This week marks the completion of my seventh year playing poker for a living. It has been a complex, swingy and circuitous journey – a coward’s odyssey through a landscape of quixotic dreamers.
When I started off, I was gambling more than I ever have since. I had about €2000 to my name and only a basic knowledge of how to beat the game. I grinded $11 and $26 45-mans and truth be told, I ran well at them over that first meaningful sample. My ‘roll’, as it were (this was before I would have even used such terms) did not grow over the first 6 months but, more importantly, it did not diminish. Sure, I had only won a mere $10,000 from poker but the way I saw it then, it felt more like ‘Heck, I’ve managed to win $10,000 from poker!’.
It was early 2008 and everyone was talking about the poker boom being over. While it certainly felt as though I had arrived late to the party, I had developed a love for the game that meant I was going nowhere. Armed with books like ‘Power Poker’, ‘Harrington on Hold’em’, ‘The Full Tilt Strategy Guide’ and later on ‘Winning Poker Tournaments One Hand At a Time’ and a poker posse that included Nick ’rounder63′ Carrillo and Patrick ‘Dr Fill Good’ McAllister, I was determined to improve, to increase my ROI and to play more tables simultaneously.
Fast forward to September 2009 and I was heads-up for €100,000 at the Full Tilt Espana Series Barcelona. I had won my buy-in online for $26 and I was guaranteed €60,000. I had 55% of the chips and I refused an ICM deal with my opponent, pushing instead for a deal where he got €69K, I got €81K and we played on for €10K. He played hardball at first but ultimately succumbed to my brazen offer. In that moment, I locked up a deal that more than quintupled my bankroll. Having small-balled my opponent down to a 4-1 deficit on three occasions, he won each all-in flip and then held AK to my AQ when we were back level. No extra €10K but that cash boost to my roll allowed me to play bigger stakes in 2010 and book my biggest ever online year.

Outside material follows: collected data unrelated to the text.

(** Past the end of an area there is one area less to visit, provided there
    is a next one. *)
Lemma depth_past lo l k (a : A) r x :
  wf_from lo (l ++ (k, a) :: r) -> k + r_size a <= x -> view (l ++ (k, a) :: r) x <> None ->
  (depth x (l ++ (k, a) :: r) <= length r)%nat.
Proof.
  intros Hwf Hx Hv. pose proof (wf_mid _ _ _ _ _ Hwf) as (Hl & ? & -> & ? & _ & _ & Hr & Hb & Ha & _).
  assert (view r x <> None) as Hvr.
  { intros E. apply Hv. rewrite view_app, (view_ge lo) by (auto; lia). cbn. unfold covers.
    by destruct (Z.ltb_spec x (r_base a + r_size a)); [lia|]; rewrite andb_false_r. }
  destruct (find_covered _ _ _ Hr Hvr) as (l1 & k1 & a1 & r1 & -> & _ & Hx1 & _).
  rewrite (app_comm_cons l1), (app_assoc l) in *.
  rewrite (depth_in lo); [|done|done]. rewrite length_app. cbn. lia.
Qed.
End depth.

(** The update succeeds inside an area, and when it reaches the end of the
    area the next address has fewer areas ahead of it. *)
Lemma vma_update_ok lo f g l k v r addr size :
  wf_from lo (l ++ (k, v) :: r) -> vma_fun f g ->
  0 < size -> k <= addr -> addr + size <= k + v_size v ->
  exists h m1 k2 m2, CarveVMA (l ++ (k, v) :: r) addr size = Done (h, m1) /\
    vma_MergeAdjacent (malter f h m1) h = Done (k2, m2) /\
    (addr + size = k + v_size v -> view (l ++ (k, v) :: r) (addr + size) <> None ->
     (depth (addr + size) m2 <= length r)%nat).
Proof.
  intros Hwf Hf Hs Hk Hle.
  pose proof (wf_mid _ _ _ _ _ Hwf) as (_ & _ & Hkb & _). cbn in Hkb.
  destruct (CarveVMA_ok lo l k v r addr size) as (m1 & E & Hcv); auto.
  destruct (vcarved_overwrite lo _ _ _ _ _ _ f g Hwf Hf Hcv) as
    (l1 & r1 & mid & E1 & Hw & _ & _ & Hv & Hsz & Htl).
  destruct (vma_MergeAdjacent_ok lo l1 addr (f mid) r1 Hw) as
    (l' & k' & v' & r' & E' & Hk' & Hend & _ & _ & _ & _ & HS & Hr).
  exists addr, m1, k', (l' ++ (k', v') :: r'). rewrite E1. split_and!; auto.
  intros He Hcov. rewrite Htl in Hr by lia. rewrite Hsz in Hr, Hend.
  pose proof (sm_wf _ _ _ HS Hw) as Hw'.
  assert (view (l' ++ (k', v') :: r') (addr + size) <> None) as Hcov'.
  { rewrite (sm_view _ _ _ HS Hw), Hv. by rewrite (proj2 (in_range_false _ _ _)) by lia. }
  destruct (Z.lt_ge_cases (addr + size) (k' + v_size v')) as [Hlt|Hge].
  - rewrite (depth_in lo) by (cbn; auto; lia). destruct Hr as [[? _]|?]; lia.
  - pose proof (depth_past lo l' k' v' r' (addr + size) Hw' ltac:(cbn; lia) Hcov').
    destruct Hr as [[_ ->]|?]; lia.
Qed.

(** ** The structural invariant of the memory manager

    [mm_wf]: the VMAs are disjoint non-empty ranges keyed by their base, each
    backed one tiled exactly by its physical areas; [dmem_map] covers
    [0, total_direct_size) without gap or overlap; [fmem_map] covers its
    block.  Every operation that returns, on whatever arguments, keeps it. *)

Record phys_wf (s : MemoryManager) : Prop := {
  pw_dmem : wf_from 0 (dmem_map s);
  pw_dcont : contiguous 0 (dmem_map s);
  pw_dend : end_from 0 (dmem_map s) = total_direct_size s;
  pw_fmem : wf_from 0 (fmem_map s);
  pw_fcont : exists b, contiguous b (fmem_map s) /\
    end_from b (fmem_map s) = b + ORBIS_KERNEL_FLEXIBLE_MEMORY_SIZE;
}.

Record mm_wf (s : MemoryManager) : Prop := {
  mw_phys : phys_wf s;
  mw_vmas : wf_from 0 (vma_map s);
}.

#[export] Hint Resolve mw_phys mw_vmas pw_dmem pw_fmem : areas.

(** Fields [phys_wf] does not look at. *)
Lemma phys_wf_same s s' :
  dmem_map s' = dmem_map s -> fmem_map s' = fmem_map s -> total_direct_size s' = total_direct_size s ->
  phys_wf s -> phys_wf s'.
Proof. intros Ed Ef Et []. split; rewrite ?Ed, ?Ef, ?Et; auto. Qed.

From there, it should have been plain sailing but a break-up, a 5000km move back to Dublin from the US and a downswing killed off my interest in the game. Full Tilt had offered me my friend Michael Craig’s old job as the site’s Blog-writer (essentially a gig that would have paid me handsomely to write the blog I was writing anyway) but then that fell through after Black Friday. For the rest of the year, I dabbled with short (and not very profitable) SNG sessions while developing a TV Series with my friend Ray Kane. It was a necessary break from the full time grind but it is fair to say that my game had lapsed considerably.
In 2012, I reluctantly returned to poker full time. Encouraged by Dara O’Kearney who in no small way helped to rebuild my confidence (sometimes you lose perspective to the point that you need to be reminded that you are good at something you are good at), I started off in low-stakes but very quickly moved up, settling into my old schedule by April – a 24-tabling grind of mid-stakes. My bankroll had been substantially depleted throughout my hiatus but a 6-figure year helped put me back on track.
My new poker posse was steadily growing in numbers as Dara, Daragh Davey, Jason Tompkins and I enjoyed consistent success, as did many of those staked under The Firm umbrella. Championing the less glamorous aspects of the poker grind – good game selection, strict Kelly Criterion observance and rigorous hand analysis work off the tables – we have always had a ‘take care of the pennies and let the pounds look after themselves’ mentality. Over the years since, a number of marquee results have come our way but our focus has always been more on the reliable, bread ‘n’ butter games that keep the wolf from the door.
So with that in mind, here is the best piece of advice I can give, the Lao Tzu Pearl of my seven years: Choose your battles. By that I mean, don’t fight against imaginary adversaries, who, in a poker context, are actually your individual opponents or rivals. It sounds weird but it’s true. An individual opponent is not your enemy. He is merely an obstacle over which you leap, around which you circumvent or into which you may crash. The game itself is the enemy. Variance is the enemy. The human compulsion to chase losses is the enemy. Cognitive biases are the enemy. Rash decisions made whilst steaming are the enemy. Losing your bottle is the enemy.
So spend some time figuring out how to better your table-mates but spend more time managing yourself as a player. Spend more time calculating the appropriate amount of your bankroll to risk. Spend more time figuring out the standard deviations that will help turn the phrase ‘this always happens to me’ into ‘this is something which is supposed to happen’. Overcome the inner demons that make you play recklessly until they make you play scared. For they are the real giants which you must fight. They are the battles you must choose. Otherwise, you are just tilting at windmills.